Data Center

In the rapidly evolving landscape of data centers, the demand for high-speed, reliable, and efficient data transmission has never been greater. Fiber optic communication products have emerged as the backbone of modern data centers, offering unparalleled performance and scalability.

At present, the internal communication of the data center accounts for the vast majority of the communication of the data center, and the great development of the construction of the data center has promoted the development of high-speed optical modules, and the application prospects of high-speed optical modules are getting better and better.

5G Network

The 5G bearer network realizes the fronthaul, midhaul and backhaul functions of 5G services through the metropolitan area network and the backbone network, in which the devices at each layer mainly rely on optical fibers and optical modules to achieve interconnection. Different types of transceivers are required for different solutions.

5G communication optical modules can be divided into SFP28/QSFP28 and other packaging forms according to the different packaging of optical modules, according to the different functions of optical modules, they can be divided into transmitting modules, receiving modules and transceiver modules, and according to the different rates of optical modules, they can be divided into 25G, 50G, 100G, 200G and 400G optical modules.

Metro Network

Optical fiber communication plays an important role in metropolitan area networks. It connects local area networks and data centers within the city, building the main artery of information transmission. Optical fiber technology supports high-speed and large-capacity transmission, helping the development of smart cities.

CWDM technology and DWDM technology effectively enhance transmission efficiency and capacity, and are widely used in metropolitan area networks with ultra-large capacity data transmission.

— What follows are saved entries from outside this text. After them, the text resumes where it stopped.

(** C4. The firewall enforces the rules of its file as the code reads them.
    Once the parser has loaded a file, a connect or bind with an IPv4 address
    of exactly 16 bytes is decided by it: for connect by the last line whose
    port is the one asked for or 0 and whose address covers the one asked for
    (each bit set in the address asked for is set in the line's address exactly
    when it is in its mask, which holds for the network the line names and for
    some others), and refused without one; for bind by the existence of a line
    with the port or with 0. What is refused ends in the handler with the
    machine exactly as it was and only the result register changed; what is
    allowed, with an acceptable buffer, is handed to the kernel unchanged. *)
Theorem firewall_enforces_policy `{!platform_ok P} es fresh v rules tf s p allowed :
  Forall entry_ok es -> sizes_ok v ->
  firewall_init (Some (print_policy es)) fresh v [] = (Ret 0, rules) ->
  (exists a, connects tf s p a /\ policy_connect p a es = allowed)
  \/ (binds tf s p /\ (allowed = true <-> policy_bind p es)) ->
  if allowed then
    check_extent D DUNE (arg1 tf) (arg2 tf) = 0 ->
    syscall_handler P D DUNE buf (Some (fw_monitor P rules)) tf s
    = (Ret (set_rax (ulong_of_int (reply P (Passthrough tf) s)) tf), after P (Passthrough tf) s)
  else
    exists r, syscall_handler P D DUNE buf (Some (fw_monitor P rules)) tf s = (Ret (set_rax r tf), s).
Proof.
  intros He Hv Hi Hcase.
  destruct (loaded_policy_decides es fresh v He Hv) as (rules' & Hi' & Hc & Hb).
  rewrite Hi in Hi'. injection Hi' as <-.
  assert (Hst : fw_status (memory P s) rules tf = if allowed then 1 else 0).
  { destruct Hcase as [(a & Hcon & <-)|(Hbind & Hp)].
    - rewrite (fw_status_connect _ _ _ _ _ Hcon), Hc; [done|]. destruct Hcon as (_ & _ & _ & _ & <-).
      apply (load_word_range _ 4). intros x. apply pf_byte.
    - rewrite (fw_status_bind _ _ _ _ Hbind). rewrite <- Hb in Hp.
      by destruct (firewall_check_bind rules p), allowed; try tauto; naive_solver. }
  assert (Hn : sysno_of (rax tf) = SYS_connect \/ sysno_of (rax tf) = SYS_bind)
    by (destruct Hcase as [(a & (? & _) & _)|((? & _) & _)]; auto).
  destruct allowed; [intros Hx; by rewrite handler_follows_status, Hst|by apply (refused_no_effect rules)].
Qed.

With the emergence of emerging technologies such as the Internet of Things, big data, virtual reality, and artificial intelligence, the demand for optical fiber communication is growing. In the future, optical fiber communication technology will continue to evolve in the direction of ultra-large capacity, intelligence, and integration, realizing intelligent network parameter monitoring and ultra-long distance and ultra-large capacity information transmission.

Access Network

The FTTX broadband optical access network uses optical fiber media to replace part or all of the traditional metal wire media, extends the optical fiber from the central office to the user end, and deploys the ONU to the flexible point (FP) and distribution point (DP) of the traditional access network, and finally reaches the user equipment or user network. In the process of broadband and optical fiberization, the FTTX access network is affected by the service requirements of the customer group, the network resources of operators, the service types, functions and performance supported by various bearer technologies on the optical fiber, and the evolution strategy, so that the broadband optical access network has different application models according to the location of the ONU, such as FTTCab, FTTB, FTTC, FTTH, etc. FTTX is a collective term for the various application types of broadband optical access networks mentioned above, and there are many variants of “X”, which can be fiber-to-the-building (FTTB), fiber-to-the-box (FTTCab), fiber-to-the-curbside (FTTC), fiber-to-the-desk (FTTD), fiber-to-the-home (FTTH), fiber-to-the-premises (FTTP), fiber-to-the-office (FTTO), fiber-to-the-customer (FTTu), etc.